Exercise details: Pick out each line of the records that includes the string "LogOwnerRepos", and copy it.

**** Supplied records ****

Lemma poll_cycle_spends s : spends 1 1 s (snd (poll_cycle env s)).
Proof.
  revert s. unfold poll_cycle.
  apply (spends_mbind 0 0 1 1).
  { intros s. rewrite fill_revs_eq. now apply spends_same. }
  intros _. apply (spends_mbind 0 0 1 1).
  { intros s. now apply spends_same. }
  intros d. apply (spends_mbind 1 0 0 1).
  { intros s. rewrite current_search_rev_state.
    destruct (cirrusdump_state (keys d) s) as [->| ->].
    - now apply spends_same.
    - exists [join "|" (keys d)]. cbn. repeat split; lia. }
  intros pairs. apply (spends_mbind 0 0 0 1).
  { intros s. destruct (for_each_resolve_accounts pairs s). now apply spends_same. }
  intros _ s. exists []. cbn. rewrite app_nil_r. repeat split; lia.
Qed.

Lemma poll_cycle_sleeps : sleeps_exactly 1 (poll_cycle env).
Proof.
  unfold poll_cycle.
  apply (sleeps_exactly_mbind 0 1).
  { apply sleeps_exactly_same. intros s. now rewrite fill_revs_eq. }
  intros _. apply (sleeps_exactly_mbind 0 1).
  { now apply sleeps_exactly_same. }
  intros d. apply (sleeps_exactly_mbind 0 1).
  { apply sleeps_exactly_same. intros s. rewrite current_search_rev_state.
    now destruct (cirrusdump_state (keys d) s) as [->| ->]. }
  intros pairs. apply (sleeps_exactly_mbind 0 1).
  { apply sleeps_exactly_same. intros s.
    now destruct (for_each_resolve_accounts pairs s). }
  intros _ s a _. cbn. lia.
Qed.

(** X16.  Over [n] turns the request log is only extended, by at most [n]
    requests, one per turn; the loop sleeps at most [n] times, and exactly
    [n] times when no turn raised. *)
Theorem turn_accounting (n : nat) (s : state Time) :
  exists rq,
    requests (snd (monitor_latency env n s)) = requests s ++ rq /\
    (List.length rq <= n)%nat /\
    (sleeps (snd (monitor_latency env n s)) <= sleeps s + n)%nat /\
    (fst (monitor_latency env n s) = Ok tt ->
     sleeps (snd (monitor_latency env n s)) = (sleeps s + n)%nat).
Proof.
  assert (Hspends : forall s0, spends n n s0 (snd (monitor_latency env n s0))).
  { induction n as [|k IH]; cbn [monitor_latency].
    - intros s0. now apply spends_same.
    - apply (spends_mbind 1 1 k k); [apply poll_cycle_spends | intros _; exact IH]. }
  assert (Hsleeps : sleeps_exactly n (monitor_latency env n)).
  { clear Hspends. induction n as [|k IH]; cbn [monitor_latency].
    - now apply sleeps_exactly_same.
    - apply (sleeps_exactly_mbind 1 k); [apply poll_cycle_sleeps | intros _; exact IH]. }
  destruct (Hspends s) as (rq & Hrq & Hlen & Hsl).
  exists rq. repeat split; try assumption.
  intros Hok. now apply (Hsleeps s tt).
Qed.

End LoopFacts.

Section TableFacts.

Context {Time : Type} (env : Env Time).
Implicit Types (s : state Time).

Lemma fill_revs_loop_rest (todo : list string) (d : dict Revision) :
  (List.length (snd (fst (fill_revs_loop env todo d))) <= List.length todo)%nat.
Proof.
  revert d; induction todo as [|raw todo IH]; intros d; cbn [fill_revs_loop].
  - cbn. lia.
  - destruct (parse_revision env raw); cbn [fst snd List.length]; [|lia..].
    specialize (IH (setitem (page_title a) a d)). lia.
Qed.

Lemma queue_kept_refl s : queue_kept s s.
Proof. split; auto. Qed.

Lemma queue_kept_trans s1 s2 s3 :
  queue_kept s1 s2 -> queue_kept s2 s3 -> queue_kept s1 s3.
Proof. intros [M1 L1] [M2 L2]. split; [congruence | auto]. Qed.

(** X17.  The queue that the poller shares with the sampler keeps its
    capacity, and if it starts within it, it is within it after any number
    of turns, whatever the sampler delivers meanwhile and also when the
    loop stops on an exception. *)
Theorem poller_queue_bounded (n : nat) (s : state Time)
    (Hbound : (List.length (items (q s)) <= maxlen (q s))%nat) :
  maxlen (q (snd (monitor_latency env n s))) = maxlen (q s) /\
  (List.length (items (q (snd (monitor_latency env n s)))) <= maxlen (q s))%nat.
Proof.
  assert (H : queue_kept s (snd (monitor_latency env n s))).
  { apply (respects_monitor_latency queue_kept queue_kept_refl queue_kept_trans env);
      clear s Hbound.
    - intros s. rewrite fill_revs_eq. split; cbn [snd q maxlen items]; [reflexivity|].
      intros Hs. rewrite length_rev.
      pose proof (fill_revs_loop_rest (rev (items (q s))) (revs s)) as Hrest.
      rewrite length_rev in Hrest. lia.
    - intros titles s. destruct (cirrusdump_state env titles s) as [->| ->];
        split; cbn; auto.
    - intros next s. destruct (resolve_state env next s) as [->|(t & rev & _ & ->)];
        split; cbn; auto.
    - intros s. split; cbn [snd sleep modify q]; [apply maxlen_extend|].
      intros Hs. rewrite maxlen_extend. now apply length_items_extend. }
  destruct H as [Hm Hl]. split; [exact Hm|]. rewrite <- Hm. now apply Hl.
Qed.

Lemma In_remove {V} (k : string) (p : string * V) (d : dict V) :
  In p (remove k d) -> In p d.
Proof.
  induction d as [|[k0 v0] d IH]; cbn [remove]; [tauto|].
  destruct (String.eqb_spec k k0); cbn [In]; tauto.
Qed.

Lemma fill_revs_loop_keys (todo : list string) (d : dict Revision) (k : string) :
  In k (keys d) -> In k (keys (snd (fill_revs_loop env todo d))).
Proof.
  revert d; induction todo as [|raw todo IH]; intros d H; cbn [fill_revs_loop].
  - exact H.
  - destruct (parse_revision env raw); cbn [snd]; try exact H.
    apply IH. apply In_keys_setitem. now right.
Qed.
(** X14. A wildcard pattern given again is looked up once: the patterns to
    look up are a set of strings, so adding to a list of patterns a
    wildcard pattern that it has already changes nothing, neither the
    result nor the requests. *)
Theorem repeated_wildcard_is_looked_up_once (fuel : nat)
  (pats : list string) (p : string) (st : State E) :
  is_wildcard p = true -> In p pats ->
  expandRepoPatterns fuel (pats ++ [p]) st = expandRepoPatterns fuel pats st.
Proof.
  intros Hw Hin. unfold expandRepoPatterns.
  unfold bind at 1 3. rewrite expand_loop_app. unfold bind at 1.
  destruct (expand_loop pats [] [] st) as [[[all owners]|e|] st1] eqn:Hrun;
    [|reflexivity|reflexivity].
  destruct (expand_loop_owners _ _ _ _ _ _ _ Hrun) as (_ & Hnew).
  simpl. unfold is_wildcard in Hw. apply andb_true_iff in Hw as [Hs Hx].
  rewrite Hs, Hx. simpl.
  rewrite (Set_add_in p owners)
    by (apply Hnew; [exact Hin | unfold is_wildcard; now rewrite Hs, Hx]).
  reflexivity.
Qed.

(** X15. One wildcard pattern gives one reference for each repository that
    [getOwnerRepos] returns for the lower-cased owner, in the order of the
    listing, each with the repository's owner, name and fullName, and as
    ref the part of the pattern after its first '#' when that is not
    empty, the default branch of the repository otherwise. *)
Theorem wildcard_references (fuel : nat) (p : string) (st st1 : State E)
  (repos : list GitHubRepoCached) :
  is_wildcard p = true ->
  getOwnerRepos fuel (JS.toLowerCase (JS.substring_to_indexOf "/" p)) st
  = (Returns repos, st1) ->
  fst (expandRepoPatterns fuel [p] st)
  = Returns
      (map (fun repo =>
              {| ref_owner := cached_owner repo;
                 ref_name := cached_name repo;
                 ref_fullName := cached_fullName repo;
                 ref_ref :=
                   Some (JS.or_else
                           (if JS.includes "#" p
                            then Some (JS.substring_after_indexOf "#" p)
                            else None)
                           (cached_defaultBranch repo)) |})
         repos)
  /\ requests (snd (expandRepoPatterns fuel [p] st)) = requests st1
  /\ _cache (snd (expandRepoPatterns fuel [p] st)) = _cache st1.
Proof.
  intros Hw Hlist.
  rewrite (expand_single_wildcard_spec fuel p st st1 repos Hw Hlist).
  repeat split.
Qed.

End WildcardsMore.

Lemma wildcard_name_is_ignored_witness :
  expandRepoPatterns 5 ["Org" +:+ "/" +:+ "iron-*"] Demo.start
  = expandRepoPatterns 5 [JS.toLowerCase "Org" +:+ "/*"] Demo.start.
Proof.
  apply (wildcard_name_is_ignored 5 "Org" "iron-*" Demo.start); reflexivity.
Defined.

Example wildcard_name_is_ignored_run :
  fst (expandRepoPatterns 5 ["Org/iron-*"] Demo.start)
  = Returns [mkReference "org" "a" "org/a" (Some "master");
             mkReference "org" "b" "org/b" (Some "master")].
Proof. vm_compute. reflexivity. Qed.

Lemma repeated_wildcard_is_looked_up_once_witness :
  expandRepoPatterns 5 (["org/*"; "org/a"] ++ ["org/*"]) Demo.start
  = expandRepoPatterns 5 ["org/*"; "org/a"] Demo.start.
Proof.
  apply (repeated_wildcard_is_looked_up_once 5 ["org/*"; "org/a"] "org/*"
           Demo.start); [reflexivity | now left].
Defined.

Lemma wildcard_references_witness :
  fst (expandRepoPatterns 5 ["org/*#v2"] Demo.start)
  = Returns [mkReference "org" "a" "org/a" (Some "v2");
             mkReference "org" "b" "org/b" (Some "v2")].
Proof.
  apply (proj1 (wildcard_references 5 "org/*#v2" Demo.start
                  (snd (getOwnerRepos 5 "org" Demo.start))
                  [formatGitHubRepoFromApi Demo.a;
                   formatGitHubRepoFromApi Demo.b]
                  eq_refl ltac:(vm_compute; reflexivity))).
Defined.

(** ** Workspace: targets, preflight, folders *)

Section WorkspaceMore.
Context {E : Env}.
Variable this_dir : string.

Lemma try_getRepoInfo_hit (cache : gmap string GitHubRepoCached)
  (r : GitHubRepoReference) (c : GitHubRepoCached) (st : State E) :
  cache !! ref_fullName r = Some c ->
  try_getRepoInfo cache r st
  = (Returns (inl (assign_ref c
                     (JS.or_else (ref_ref r) (cached_defaultBranch c)))),
     st).
Proof.
  intros H. unfold try_getRepoInfo, try_catch, bind, getRepoInfo_in.
  rewrite H. reflexivity.
Qed.

(** References that are all cached resolve without a request and without
    a failure. *)
Lemma resolve_all_cached (refs : list GitHubRepoReference) (st : State E) :
  (forall r, In r refs -> is_Some (_cache st !! ref_fullName r)) ->
  exists repos,
    resolve_all refs st = (Returns (map inl repos), st)
    /\ length repos = length refs.
Proof.
  unfold resolve_all. generalize (_cache st) at 1 2. intros cache.
  induction refs as [|r refs IH]; intros Hall.
  - exists []. split; reflexivity.
  - destruct (Hall r ltac:(now left)) as [c Hc].
    destruct (IH (fun x Hx => Hall x (or_intror Hx))) as (repos & Hrun & Hlen).
    eexists (_ :: repos). simpl.
    rewrite (try_getRepoInfo_hit cache r c st Hc), Hrun.
    split; [reflexivity | simpl; now rewrite Hlen].
Qed.

Lemma successes_inl (repos : list GitHubRepo) :
  successes (map inl repos) = repos /\ failures (map inl repos) = [].
Proof.
  induction repos as [|r l [IH1 IH2]]; [split; reflexivity|].
  unfold successes, failures in *. cbn. simpl in *. now rewrite IH1, IH2.
Qed.

(** X16. For one wildcard pattern, without excludes, the targets are
    resolved from the cache that the listing has filled: one repository is
    returned for each repository of the listing, no request is made after
    those of the listing, and no failure is reported. *)
Theorem wildcard_targets_from_cache (fuel : nat) (p : string)
  (st st1 : State E) (repos : list GitHubRepoCached) :
  is_wildcard p = true ->
  getOwnerRepos fuel (JS.toLowerCase (JS.substring_to_indexOf "/" p)) st
  = (Returns repos, st1) ->
  exists githubRepos st2,
    _determineGitHubRepos fuel [p] None st = (Returns githubRepos, st2)
    /\ length githubRepos = length repos
    /\ requests st2 = requests st1
    /\ _cache st2 = _cache st1
    /\ console st2
       = (console st1
          ++ [LogOwnerRepos "AHHH"
                (JS.toLowerCase (JS.substring_to_indexOf "/" p)) repos])%list.
Proof.
  intros Hw Hlist.
  pose proof (expand_single_wildcard_spec fuel p st st1 repos Hw Hlist)
    as Hexp.
  set (refs := map (expanded_reference
                      (if JS.includes "#" p
                       then Some (JS.substring_after_indexOf "#" p)
                       else None)) repos) in *.
  set (st1' := grown (length repos)
                 (logged [LogOwnerRepos "AHHH"
                            (JS.toLowerCase (JS.substring_to_indexOf "/" p))
                            repos] st1)) in *.
  assert (Hcached : forall r, In r refs ->
                      is_Some (_cache st1' !! ref_fullName r)).
  { intros r Hr. apply in_map_iff in Hr as (c & <- & Hc). simpl.
    destruct (getOwnerRepos_loop_caches _ _ _ _ _ _ _ _ _ Hlist)
      as (_ & Hall & _).
    specialize (Hall ltac:(constructor)). rewrite Forall_forall in Hall.
    apply Hall. now apply list_elem_of_In. }
  destruct (resolve_all_cached refs st1' Hcached) as (gs & Hres & Hlen).
  exists gs, st1'. split.
  - unfold _determineGitHubRepos. simpl.
    rewrite (bind_returns (ret []) _ st st [] eq_refl).
    rewrite (bind_returns _ _ _ _ _ Hexp).
    assert (Hf : List.filter
                   (fun repoRef : GitHubRepoReference =>
                      negb (JS.Array_includes []
                              (JS.toLowerCase (ref_fullName repoRef)))) refs
                 = refs).
    { clear. induction refs as [|r l IH]; simpl; [reflexivity|].
      f_equal. exact IH. }
    rewrite Hf. rewrite (bind_returns _ _ _ _ _ Hres).
    rewrite report_and_filter_spec.
    destruct (successes_inl gs) as [-> ->]. simpl. now rewrite logged_nil.
  - split; [|repeat split].
    rewrite Hlen. unfold refs. apply length_map.
Qed.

****

Output for this task:
          ++ [LogOwnerRepos "AHHH"
                 (logged [LogOwnerRepos "AHHH"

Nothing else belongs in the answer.